(* ===== verification/Text.v ===== *)
(** * Text encodings

    The hexadecimal and decimal text the crates put on the wire and on disk: the
    codecs of [nil-core/src/grant.rs], the Portal's and the Coordinator's own copies
    of them, and the integer printing and parsing of the standard library they rely
    on ([to_string], [parse::<u32>], [parse::<u64>]). *)

From S2P Require Import Prelude.
From Stdlib Require Import Strings.Byte ZArith Lia.
From stdpp Require Import prelude gmap strings.

Local Open Scope Z_scope.

(** ** Hexadecimal *)

(** The nibble match shared by [from_hex] and the Portal's decoders. *)
Definition nib (c : byte) : option Z :=
  if in_range 48 57 c then Some (b2z c - 48)
  else if in_range 97 102 c then Some (b2z c - 97 + 10)
  else if in_range 65 70 c then Some (b2z c - 65 + 10)
  else None.

(** The Portal's lowercase-only nibble. *)
Definition lower_nib (c : byte) : option Z :=
  if in_range 48 57 c then Some (b2z c - 48)
  else if in_range 97 102 c then Some (b2z c - 97 + 10)
  else None.

(** [(hi << 4) | lo] on [u8]. *)
Definition join_nibbles (hi lo : Z) : byte := z2b (Z.lor (Z.shiftl hi 4) lo).

(** [for p in h.chunks_exact(2) { out.push((nib(p[0])? << 4) | nib(p[1])?) }]. *)
Fixpoint decode_pairs (f : byte → option Z) (h : bytes) : option bytes :=
  match h with
  | a :: b :: h =>
      hi ← f a; lo ← f b; out ← decode_pairs f h; Some (join_nibbles hi lo :: out)
  | _ => Some []
  end.

Definition from_hex (hex : bytes) : option bytes :=
  if negb (Nat.even (length hex)) then None else decode_pairs nib hex.

Definition HEX : bytes := str "0123456789abcdef".

(** [HEX[i]]; the index is a nibble, so always in bounds. *)
Definition hex_digit (i : Z) : byte := nth (Z.to_nat i) HEX x00.

Fixpoint to_hex (l : bytes) : bytes :=
  match l with
  | [] => []
  | b :: l => hex_digit (Z.shiftr (b2z b) 4) :: hex_digit (Z.land (b2z b) 15) :: to_hex l
  end.

(** The formatter's lowercase hexadecimal digit, and [format!("{x:02x}")] over a
    slice as the Coordinator API and the Portal write it. *)
Definition fmt_hex_digit (d : Z) : byte := if d <? 10 then z2b (48 + d) else z2b (87 + d).

Definition fmt_02x (b : byte) : bytes :=
  [fmt_hex_digit (b2z b / 16); fmt_hex_digit (b2z b mod 16)].

Definition to_hex_fmt (l : bytes) : bytes := l ≫= fmt_02x.

(** [validate_lower_hex]: exactly [n] bytes of lowercase hexadecimal. *)
Definition lower_hex_ok (n : nat) (value : bytes) : bool :=
  (length value =? n * 2)%nat && forallb is_lower_hex value.

(** [hex32] and [unhex32] of the Portal's store. *)
Definition hex32 (b : bytes) : bytes := b ≫= fmt_02x.

Definition unhex32 (s : bytes) : option bytes :=
  if negb (length s =? 64)%nat then None else decode_pairs nib s.

(** ** Decimal *)

(** The digit loop of the unsigned [FromStr]: overflow is an error. *)
Fixpoint parse_digits (max acc : Z) (s : bytes) : option Z :=
  match s with
  | [] => Some acc
  | c :: s =>
      if is_ascii_digit c then
        let v := acc * 10 + (b2z c - 48) in
        if v <=? max then parse_digits max v s else None
      else None
  end.

(** [str::parse::<uN>]: an optional leading plus sign, then at least one digit. *)
Definition parse_uint (max : Z) (s : bytes) : option Z :=
  match s with
  | [] => None
  | c :: s' =>
      if decide (c = x2b) then
        match s' with [] => None | _ => parse_digits max 0 s' end
      else parse_digits max 0 s
  end.

Definition digit (d : Z) : byte := z2b (48 + d).

Fixpoint dec_digits (fuel : nat) (n : Z) (acc : bytes) : bytes :=
  match fuel with
  | 0%nat => acc
  | S f => let acc := digit (n mod 10) :: acc in
           if n <? 10 then acc else dec_digits f (n / 10) acc
  end.

(** [to_string] of an unsigned integer of at most 64 bits: 20 digits suffice. *)
Definition uint_to_string (n : Z) : bytes := dec_digits 20 n [].

(** ** Lemmas *)

Lemma in_range_iff lo hi b : in_range lo hi b = true ↔ lo ≤ b2z b ≤ hi.
Proof. unfold in_range. rewrite andb_true_iff, !Z.leb_le. lia. Qed.

Lemma in_range_false lo hi b : in_range lo hi b = false ↔ ¬ (lo ≤ b2z b ≤ hi).
Proof. rewrite <- in_range_iff. by destruct (in_range lo hi b). Qed.

Ltac case_range :=
  repeat match goal with
    | |- context [in_range ?lo ?hi ?b] =>
        let E := fresh "E" in
        destruct (in_range lo hi b) eqn:E;
        [rewrite in_range_iff in E | rewrite in_range_false in E]
    end.

Lemma nibble_cases (P : Z → Prop) :
  P 0 → P 1 → P 2 → P 3 → P 4 → P 5 → P 6 → P 7 → P 8 → P 9 → P 10 → P 11 → P 12 →
  P 13 → P 14 → P 15 → ∀ d, 0 ≤ d < 16 → P d.
Proof.
  intros. assert (d ∈ [0;1;2;3;4;5;6;7;8;9;10;11;12;13;14;15]) as Hd.
  { rewrite !elem_of_cons. lia. }
  by repeat (apply elem_of_cons in Hd as [->|Hd]; [assumption|]); apply elem_of_nil in Hd.
Qed.

Lemma fmt_hex_digit_eq d : 0 ≤ d < 16 → fmt_hex_digit d = hex_digit d.
Proof. revert d. by apply nibble_cases. Qed.

Lemma nib_hex_digit d : 0 ≤ d < 16 → nib (hex_digit d) = Some d.
Proof. revert d. by apply nibble_cases. Qed.

Lemma lower_nib_hex_digit d : 0 ≤ d < 16 → lower_nib (hex_digit d) = Some d.
Proof. revert d. by apply nibble_cases. Qed.

Lemma is_lower_hex_digit d : 0 ≤ d < 16 → is_lower_hex (hex_digit d) = true.
Proof. revert d. by apply nibble_cases. Qed.

Lemma nib_range c d : nib c = Some d → 0 ≤ d < 16.
Proof. unfold nib. case_range; intros [= <-]; lia. Qed.

Lemma lower_nib_nib c d : lower_nib c = Some d → nib c = Some d.
Proof. unfold lower_nib, nib. case_range; naive_solver lia. Qed.

Lemma hex_digit_lower_nib c d : lower_nib c = Some d → hex_digit d = c.
Proof.
  intros H. apply b2z_inj. revert H. unfold lower_nib.
  case_range; intros [= <-].
  - rewrite <- fmt_hex_digit_eq by lia. unfold fmt_hex_digit.
    rewrite (proj2 (Z.ltb_lt _ _)) by lia. rewrite b2z_z2b_small by lia. lia.
  - rewrite <- fmt_hex_digit_eq by lia. unfold fmt_hex_digit.
    rewrite (proj2 (Z.ltb_ge _ _)) by lia. rewrite b2z_z2b_small by lia. lia.
Qed.

Lemma is_lower_hex_lower_nib c : is_lower_hex c = true ↔ is_Some (lower_nib c).
Proof.
  unfold is_lower_hex, is_ascii_digit, lower_nib. case_range; cbn; split; intros H;
    try done; try (by eexists); by destruct H.
Qed.

Lemma nibbles_of_byte b :
  Z.shiftr (b2z b) 4 = b2z b / 16 ∧ Z.land (b2z b) 15 = b2z b mod 16.
Proof.
  rewrite Z.shiftr_div_pow2 by lia. split; [done|].
  change 15 with (Z.ones 4). by rewrite Z.land_ones by lia.
Qed.

Lemma nibble_ranges b : 0 ≤ b2z b / 16 < 16 ∧ 0 ≤ b2z b mod 16 < 16.
Proof.
  pose proof (b2z_range b). split; [|apply Z.mod_pos_bound; lia].
  split; [apply Z.div_pos | apply Z.div_lt_upper_bound]; lia.
Qed.

Lemma lor_shift4 hi lo : 0 ≤ lo < 16 → Z.lor (Z.shiftl hi 4) lo = hi * 16 + lo.
Proof. apply (lor_shift 4); lia. Qed.

Lemma join_nibbles_split b : join_nibbles (b2z b / 16) (b2z b mod 16) = b.
Proof.
  unfold join_nibbles. pose proof (nibble_ranges b). rewrite lor_shift4 by lia.
  rewrite <- (z2b_b2z b) at 3. f_equal. pose proof (Z.div_mod (b2z b) 16). lia.
Qed.

Lemma split_join_nibbles hi lo :
  0 ≤ hi < 16 → 0 ≤ lo < 16 →
  b2z (join_nibbles hi lo) / 16 = hi ∧ b2z (join_nibbles hi lo) mod 16 = lo.
Proof.
  intros. unfold join_nibbles. rewrite lor_shift4, b2z_z2b_small by lia.
  rewrite Z.add_comm, Z.div_add, Z.div_small, Z.mod_add, Z.mod_small by lia. lia.
Qed.

Lemma to_hex_cons b l :
  to_hex (b :: l) = hex_digit (b2z b / 16) :: hex_digit (b2z b mod 16) :: to_hex l.
Proof. cbn [to_hex]. by destruct (nibbles_of_byte b) as [-> ->]. Qed.

Lemma length_to_hex l : length (to_hex l) = (length l * 2)%nat.
Proof. induction l as [|b l IH]; [done|]. rewrite to_hex_cons. cbn. lia. Qed.

Lemma to_hex_fmt_eq l : to_hex_fmt l = to_hex l.
Proof.
  induction l as [|b l IH]; [done|]. rewrite to_hex_cons.
  change (to_hex_fmt (b :: l)) with (fmt_02x b ++ to_hex_fmt l). rewrite IH.
  unfold fmt_02x. pose proof (nibble_ranges b). by rewrite !fmt_hex_digit_eq by lia.
Qed.

Lemma decode_pairs_to_hex f l :
  (∀ d, 0 ≤ d < 16 → f (hex_digit d) = Some d) → decode_pairs f (to_hex l) = Some l.
Proof.
  intros Hf. induction l as [|b l IH]; [done|]. rewrite to_hex_cons.
  cbn [decode_pairs]. pose proof (nibble_ranges b).
  rewrite !Hf by lia. cbn. rewrite IH. cbn. by rewrite join_nibbles_split.
Qed.

(** Decoding inverts encoding on every byte string. *)
Lemma from_hex_to_hex l : from_hex (to_hex l) = Some l.
Proof.
  unfold from_hex. rewrite length_to_hex.
  rewrite Nat.even_mul. cbn [Nat.even]. rewrite orb_true_r. cbn.
  apply decode_pairs_to_hex, nib_hex_digit.
Qed.

Lemma to_hex_lower l : Forall (λ c, is_lower_hex c = true) (to_hex l).
Proof.
  induction l as [|b l IH]; [done|]. rewrite to_hex_cons.
  pose proof (nibble_ranges b). repeat constructor; auto; apply is_lower_hex_digit; lia.
Qed.

Lemma to_hex_lower_hex_ok l n : length l = n → lower_hex_ok n (to_hex l) = true.
Proof.
  intros <-. unfold lower_hex_ok. rewrite length_to_hex, Nat.eqb_refl. cbn.
  apply forallb_Forall_true, to_hex_lower.
Qed.

Lemma to_hex_inj a b : to_hex a = to_hex b → a = b.
Proof. intros H. apply (f_equal from_hex) in H. rewrite !from_hex_to_hex in H. congruence. Qed.

(** Two-at-a-time induction for [chunks_exact(2)]. *)
Lemma pair_ind {A} (P : list A → Prop) :
  P [] → (∀ a, P [a]) → (∀ a b l, P l → P (a :: b :: l)) → ∀ l, P l.
Proof.
  intros H0 H1 H2 l. enough (P l ∧ ∀ a, P (a :: l)) by tauto.
  induction l as [|x l [IH1 IH2]]; auto.
Qed.

Lemma decode_pairs_length f h out :
  decode_pairs f h = Some out → length out = (length h / 2)%nat.
Proof.
  revert out. induction h as [|a|a b h IH] using pair_ind; intros out; cbn [decode_pairs].
  1,2: by intros [= <-].
  intros H. destruct (f a) as [hi|]; [|done]. destruct (f b) as [lo|]; [|done].
  cbn in H. destruct (decode_pairs f h) as [o|] eqn:E; [|done]. cbn in H.
  injection H as <-. cbn [length]. rewrite (IH o eq_refl).
  replace (S (S (length h))) with (length h + 1 * 2)%nat by lia.
  rewrite Nat.div_add by lia. lia.
Qed.

(** On canonical lowercase input, encoding inverts decoding: one text per value. *)
Lemma to_hex_from_hex h :
  Nat.even (length h) = true → Forall (λ c, is_lower_hex c = true) h →
  ∃ l, from_hex h = Some l ∧ to_hex l = h.
Proof.
  intros He Hl. unfold from_hex. rewrite He. cbn [negb]. revert He Hl.
  induction h as [|a|a b h IH] using pair_ind; intros He Hl; [by exists [] | done |].
  inversion Hl as [|?? Ha Hl']; subst. inversion Hl' as [|?? Hb Hl'']; subst.
  destruct (IH He Hl'') as (l & Hd & Ht).
  apply is_lower_hex_lower_nib in Ha as [hi Ha], Hb as [lo Hb].
  pose proof (lower_nib_nib _ _ Ha) as Ha'. pose proof (lower_nib_nib _ _ Hb) as Hb'.
  exists (join_nibbles hi lo :: l). split.
  { cbn [decode_pairs]. rewrite Ha', Hb'. cbn. by rewrite Hd. }
  rewrite to_hex_cons.
  destruct (split_join_nibbles hi lo) as [-> ->]; [by eapply nib_range..|].
  by rewrite (hex_digit_lower_nib a), (hex_digit_lower_nib b), Ht.
Qed.

Lemma lower_hex_ok_iff n v :
  lower_hex_ok n v = true ↔ length v = (n * 2)%nat ∧ Forall (λ c, is_lower_hex c = true) v.
Proof.
  unfold lower_hex_ok. by rewrite andb_true_iff, Nat.eqb_eq, forallb_Forall_true.
Qed.

Lemma lower_hex_decodes n v :
  lower_hex_ok n v = true → ∃ l, from_hex v = Some l ∧ length l = n ∧ to_hex l = v.
Proof.
  intros [Hlen Hl]%lower_hex_ok_iff.
  destruct (to_hex_from_hex v) as (l & Hd & Ht); [| done |].
  - rewrite Hlen, Nat.even_mul. by rewrite orb_true_r.
  - exists l. repeat split; try done. rewrite <- Ht, length_to_hex in Hlen. lia.
Qed.

(** *** Decimal *)

Lemma digit_value d : 0 ≤ d < 10 → b2z (digit d) = 48 + d.
Proof. intros. unfold digit. apply b2z_z2b_small. lia. Qed.

Lemma digit_is_digit d : 0 ≤ d < 10 → is_ascii_digit (digit d) = true.
Proof. intros. apply in_range_iff. rewrite digit_value; lia. Qed.

Lemma dec_digits_acc f n acc : dec_digits f n acc = dec_digits f n [] ++ acc.
Proof.
  revert n acc. induction f as [|f IH]; intros n acc; cbn [dec_digits]; [done|].
  destruct (n <? 10); [done|]. rewrite IH, (IH _ [_]). by rewrite <- app_assoc.
Qed.

Lemma parse_digits_app max acc s t :
  parse_digits max acc (s ++ t) = (parse_digits max acc s ≫= λ v, parse_digits max v t).
Proof.
  revert acc. induction s as [|c s IH]; intros acc; cbn; [done|].
  destruct (is_ascii_digit c); [|done]. destruct (_ <=? max); [apply IH|done].
Qed.

Lemma parse_dec_digits max f n :
  0 ≤ n < 10 ^ Z.of_nat f → n ≤ max → (0 < f)%nat →
  parse_digits max 0 (dec_digits f n []) = Some n.
Proof.
  revert n. induction f as [|f IH]; intros n Hn Hm Hf; [lia|]. cbn [dec_digits].
  pose proof (Z.mod_pos_bound n 10 ltac:(lia)).
  destruct (Z.ltb_spec n 10).
  - cbn [parse_digits]. rewrite digit_is_digit, digit_value by lia.
    rewrite Z.mod_small by lia.
    rewrite (proj2 (Z.leb_le _ _)) by lia. f_equal. lia.
  - rewrite dec_digits_acc, parse_digits_app.
    replace (Z.of_nat (S f)) with (Z.of_nat f + 1) in Hn by lia.
    rewrite Z.pow_add_r in Hn by lia. change (10 ^ 1) with 10 in Hn.
    assert (n / 10 < 10 ^ Z.of_nat f) by (apply Z.div_lt_upper_bound; lia).
    pose proof (Z.div_mod n 10 ltac:(lia)).
    assert (0 ≤ n / 10) by (apply Z.div_pos; lia).
    rewrite IH; try lia.
    + cbn [mbind option_bind parse_digits].
      rewrite digit_is_digit, digit_value by lia.
      rewrite (proj2 (Z.leb_le _ _)) by lia. f_equal. lia.
    + destruct f; [|lia]. change (10 ^ Z.of_nat 0) with 1 in *. lia.
Qed.

Lemma dec_digits_digits f n : 0 ≤ n → Forall (λ c, is_ascii_digit c = true) (dec_digits f n []).
Proof.
  revert n. induction f as [|f IH]; intros n Hn; cbn [dec_digits]; [constructor|].
  pose proof (Z.mod_pos_bound n 10 ltac:(lia)).
  destruct (n <? 10).
  - repeat constructor. by apply digit_is_digit.
  - rewrite dec_digits_acc. apply Forall_app. split.
    + apply IH. apply Z.div_pos; lia.
    + repeat constructor. by apply digit_is_digit.
Qed.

··········

◆ YOUR TASK ◆
Reply with every line of the listing that has the string "replace".

◆ SOLUTION TO THIS TASK ◆
  replace (S (S (length h))) with (length h + 1 * 2)%nat by lia.
    replace (Z.of_nat (S f)) with (Z.of_nat f + 1) in Hn by lia.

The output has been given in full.